Pourquoi s’intéresser à l’Arménie, alors que tant d’autres sujets graves nous préoccupent dans le monde (guerres d’Ukraine, Gaza, Israël, élections américaines…) ?

Mais l’Arménie est un sujet grave ! Une menace existentielle pèse sur ce petit pays chrétien du Caucase qui, lui, ne menace personne. Ses voisins turcs, l’Azerbaïdjan et la Turquie, veulent dépecer son territoire, pour des raisons économiques, géopolitiques et même culturelles, quitte à provoquer une nouvelle guerre. Ils nient toute légitimité aux Arméniens dans le Caucase et pensent qu’il faut les chasser ou rayer leur pays de la carte.

N’est-ce pas exagéré ?

Non, les Azerbaïdjanais le disent depuis des années dans leurs documents officiels, au plus haut nveau de l’Etat. Insidieusement, ils sont engagés dans la même logique génocidaire que leurs ancêtres, ce qui amena au génocide de 1915 (1,5 million de morts).
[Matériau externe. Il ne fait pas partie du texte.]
(* ===== verification/ExtentMapSpec.v ===== *)
(** * Inserting an extent adds exactly its blocks

    Theorems about ExtentMap.v on trees whose extents are in the inode: the insertion of
    an extent, which may extend a neighbour on either side, the lookup and the allocation
    of blocks. *)

From stdpp Require Import prelude list gmap strings.
From Stdlib Require Import ZArith Lia.
From S2P Require Import Prelude Kernel ExtentNode ExtentTree ExtentTreeSpec Layout Fs Namei EvfsExtent ExtentRemove.
From S2P Require Import ExtentRemoveSpec ExtentMap.

Local Open Scope Z_scope.

(** ** A new extent in a leaf *)

Section Leaf.
Context `{ExtFmtOk}.

(** None of the blocks of [e] is mapped. *)
Definition unmapped (l : list ext4_extent) (e : ext4_extent) : Prop :=
  forall b, ee_block e <= b < ext_end e -> mapping l b = None.

(** The map with the blocks of [e]. *)
Definition add_map (m : emap) (e : ext4_extent) : emap := fun b => if covers e b then Some (phys e b) else m b.

Lemma unmapped_disjoint cur l e x :
  leaf_ok cur l -> ext_ok e -> unmapped l e -> x ∈ l -> ext_end x <= ee_block e \/ ext_end e <= ee_block x.
Proof.
  intros Hl (Hb & Hn & He) Hu Hx. destruct (leaf_ok_elem _ _ _ Hl Hx) as [(Hbx & Hnx & Hex) _].
  unfold ext_end in *. set (m := Z.max (ee_block e) (ee_block x)).
  destruct (Z.lt_ge_cases m (ee_block e + ext4_ext_get_actual_len e)) as [H1|]; [|right; lia].
  destruct (Z.lt_ge_cases m (ee_block x + ext4_ext_get_actual_len x)) as [H2|]; [|left; lia].
  exfalso. specialize (Hu m ltac:(unfold ext_end; lia)).
  rewrite (mapping_covered _ _ x m Hl Hx) in Hu; [done|]. apply covers_spec. unfold ext_end. lia.
Qed.

(** At its place in the list. *)
Record fits (l1 l2 : list ext4_extent) (e : ext4_extent) : Prop := {
  ft_ok : leaf_ok 0 (l1 ++ l2);
  ft_ext : ext_ok e;
  ft_left : forall x, x ∈ l1 -> ext_end x <= ee_block e;
  ft_right : forall x, x ∈ l2 -> ext_end e <= ee_block x
}.

Lemma fits_insert l1 l2 e : fits l1 l2 e ->
  leaf_ok 0 (l1 ++ e :: l2) /\ forall b, mapping (l1 ++ e :: l2) b = add_map (mapping (l1 ++ l2)) e b.
Proof.
  intros [Hok He Hle Hri]. assert (Hl : leaf_ok 0 (l1 ++ e :: l2)) by (apply leaf_ok_insert; try done; apply He).
  split; [done|]. intros b. by rewrite (mapping_insert 0).
Qed.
Il le faut le savoir et le comprendre pour ne pas se réveiller trop et dire qu’on ne le savait pas. Le sujet est grave car les Arméniens ne sont pas en mesure de résister à une invasion azerbaïdjanaise. Les deux dernières guerres, en 2020 et 2023, a anéanti le Haut-Karabakh (l’Artsakh pour les Arméniens), cette enclave arménienne située en Azerbaïdjan. Les 110 000 habitants chrétiens en ont été chassés de façon brutale. Il s’est produit là-bas une féroce épuration ethnique et religieuse dont trop peu de pays et de médias ont parlé. Depuis un an, des églises et des cimetières chrétiens y sont rasés.

Pourquoi ce silence ?

L’Arménie est un tout petit pays de 30 000 km2, peuplé d’à peine 1,7 million d’habitants, qui ne semble pas intéresser les professeurs de morale et les défenseurs des droits de l’homme, plutôt silencieux sur ce sujet, mis à part quelques voix courageuses. Pour son malheur, l’Arménie n’a ni gaz, ni pétrole, alors que l’Azerbaïdjan en regorge. L’Europe s’est tue face à la dernière agression azerbaïdjanaise de 2023 parce qu’elle s’est liée les mains avec l’accord de livraison d’hydrocarbures, signé en juillet 2022 avec Bakou. Mme Ursula von der Leyen, la présidente de la Commission de Bruxelles, et le président Ilham Aleiev s’étaient congratulés. Un an plus tard, Aleiev donnait l’ordre à son armée de liquider l’Artsakh… L’Europe s’est tue. On ne peut pas s’empêcher de penser que les Européens, soulagés d’avoir du gaz et du pétrole à bon compte, ont baissé la tête, assez lâchement.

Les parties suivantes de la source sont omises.